Per ora sono tornati i prati,  come sono tornate le canne comuni ed il bambù. 
Decenni or sono, lungo i nostri fiumi (Ronco Montone e Fiumi Uniti), nello spazio fra gli argini e l'acqua c'erano centinaia di orti, forse migliaia, coltivati abusivamente su suolo demaniale.  Ma le autorità lasciavano correre a patto che non si piantassero alberi o capanni. Gli orticoltori erano generalmente operai, ex contadini inurbati che investivano nell'orto il loro tempo libero per risparmiare sull'acquisto di ortaggi a vantaggio delle loro famiglie.
Oggi gli orti fluviali sono quasi spariti perché è sparita la generazione che li aveva coltivati, consumata nelle fabbriche e nel consumismo delle generazioni successive. Orti ne sopravvivono pochissimi, perlopiù nelle porzioni degli argini raggiungibili in auto, perché gli orti di oggi sono diventati passatempi, hobby da pensionati e non più attività paraeconomiche importanti.

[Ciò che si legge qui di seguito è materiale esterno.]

Lemma wp_free_table n s p f live (Q : unit -> kstate -> Prop) E :
  T !! p = Some f -> (length p + n = 3)%nat -> framed s T -> intact s (subtree T p 0) ->
  heap s cs (tables (subtree T p 0) ++ live) ->
  (forall s', frees s (subtree T p 0) live s' -> Q tt s') -> wp (free_table_at n f) s Q E.
Proof.
  revert s p f live Q. induction n as [|n IH]; intros s p f live Q Hp Hlen Hfd Hin Hh HQ; cbn [free_table_at].
  { apply wp_bind, wp_ret.
    rewrite (subtree_self arm_format 4 m T Hm p 0 f Hp) in Hh, HQ by (left; lia).
    unfold tables in Hh. rewrite map_to_list_singleton in Hh. eapply wp_free_self; [exact Hh|exact Hp|exact Hfd|exact HQ]. }
  apply wp_bind. change (Z.to_nat PT_ENTRIES) with 512%nat.
  apply (wp_for_n (fun i s' => heap s' cs (tables (subtree T p i) ++ live) /\ intact s' (subtree T p i) /\
    same_bytes live s s' /\ heap_only s s' /\ same_frames s s' /\ free_set s ⊆ free_set s' /\
    forall q j, subtree T p 0 !! q = Some (frame_addr s j) -> 0 <= j < total_frames (k_pmm s) ->
      subtree T p i !! q = None -> j ∈ free_set s')).
  - split_and!; [done|done|apply same_bytes_refl|apply heap_only_refl|done|done|congruence].
  - intros i s' Hi (Hh' & Hin' & Hb' & Ho' & Hf' & Hsub' & Hfr').
    assert (Hpi : subtree T p i !! p = Some f) by (apply subtree_lookup, conj, below_spec; [done|by left]).
    assert (Hx : index i) by (unfold index; lia).
    assert (Hv : valid (f + 8 * i) 8 = true).
    { assert (Ho : owned s' f 4096) by (apply (heap_owned _ _ _ (f, 4096) Hh'), elem_of_app; left; by eapply tables_in).
      pose proof (ow_valid _ _ _ Ho). unfold index in Hx. solve_valid. }
    apply wp_bind, wp_load; [done|]. rewrite (Hin' _ _ _ Hpi Hx).
    pose proof (tr_nodes _ _ _ _ Hm p f i Hp ltac:(lia) Hx) as Hn.
    destruct (T !! (p ++ [i])) as [g|] eqn:Hg.
    + destruct (tr_keys _ _ _ _ Hm _ _ Hg) as (_ & _ & Hgb & Hgal). destruct (node_bits g Hgb Hgal) as [Hbits Hadr].
      rewrite Hn, Hbits, Hadr. rewrite (tables_split arm_format 4 m T Hm p i), <- app_assoc in Hh'.
      eapply (IH s' (p ++ [i])); [exact Hg|rewrite length_app; simpl; lia|by eapply framed_same| |exact Hh'|].
      { intros q h j Hq. apply (Hin' q). by apply subtree_child. }
      intros s2 (Hh2 & Hb2 & Ho2 & Hf2 & Hsub2 & Hfr2). apply same_bytes_app in Hb2 as [Hbt Hbl].
      split_and!; [done|eapply intact_same; [exact Hbt| |exact Hin']; by apply subtree_next|by eapply same_bytes_trans|
        by eapply heap_only_trans|by eapply same_frames_trans|set_solver|].
      intros q j Hq Hj Hnone. destruct (subtree T p i !! q) as [h|] eqn:Hqi.
      * assert (h = frame_addr s j) as -> by (apply subtree_lookup in Hq as [Hq _], Hqi as [Hqi _]; congruence).
        apply subtree_cases in Hqi as [Hqi|Hqi]; [|congruence].
        by apply (tables_freed_frames s s' s2 _ Hf' Hfr2 q).
      * apply Hsub2. by apply (Hfr' q).
    + cbn [present arm_format] in Hn. rewrite Hn. cbn [andb]. apply wp_ret.
      assert (He : subtree T p i = subtree T p (i + 1)).
      { destruct (subtree_split arm_format 4 m T Hm p i) as [_ ->].
        by rewrite (subtree_none arm_format 4 m T Hm p i Hg), (left_id_L ∅ (∪)). }
      rewrite <- He. by split_and!.
  - intros s' (Hh' & _ & Hb' & Ho' & Hf' & Hsub' & Hfr'). cbn [Z.of_nat] in *.
    rewrite (subtree_self arm_format 4 m T Hm p _ f Hp) in Hh', Hfr' by (right; lia).
    unfold tables in Hh'. rewrite map_to_list_singleton in Hh'.
    eapply wp_free_self; [exact Hh'|exact Hp|by eapply framed_same|].
    intros s2 (Hh2 & Hb2 & Ho2 & Hf2 & Hsub2 & Hfr2). apply HQ.
    split_and!; [done|by eapply same_bytes_trans|by eapply heap_only_trans|by eapply same_frames_trans|set_solver|].
    intros q j Hq Hj. destruct (decide (q = p)) as [->|Hne].
    + apply (tables_freed_frames s s' s2 _ Hf' Hfr2 p); [|done]. rewrite lookup_singleton_eq.
      apply subtree_lookup in Hq as [Hq _]. congruence.
    + apply Hsub2. apply (Hfr' q); [done|done|]. by rewrite lookup_singleton_ne.
Qed.
End destroy.
End walk.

L'orticoltura è diventata un retaggio del passato come la polenta nel paiolo e la passata di pomodoro fatta in casa. O un'attività semieversiva da Decrescisti anarcoidi.
La generazione di oggi compra le verdure importate dalla Spagna o dal Nordafrica nei supermercati, confezionate  una ad una in materiali "ecocompatibili" e questo è percepito come la normalità.
Famiglie che mezzo secolo fa si litigavano l'erba dei fossi per nutrire i conigli oggi si disputano il parcheggio per l' auto ed il posto al ristorante. 
La  globalizzazione dei mercati e la grande disponibilità di combustibili fossili hanno reso possibile rifornirsi con facilità al supermercato di frutta e verdura indipendentemente dalle stagioni ignorando tutto quello che sta dietro ai prodotti. L'autoproduzione oggi non è più necessaria. Ma non riesco a pensare a tutto ciò come la normalità o come ad un modo di vivere che possa durare secoli.
Anche perché i combustibili fossili a buon mercato iniziano a scarseggiare la popolazione mondiale aumenta.
Credo che prima o poi torneranno gli orti, quelli veri, quelli fatti per necessità e non per noia. E forse tornerà un po' di quella umanità che abbiamo perso.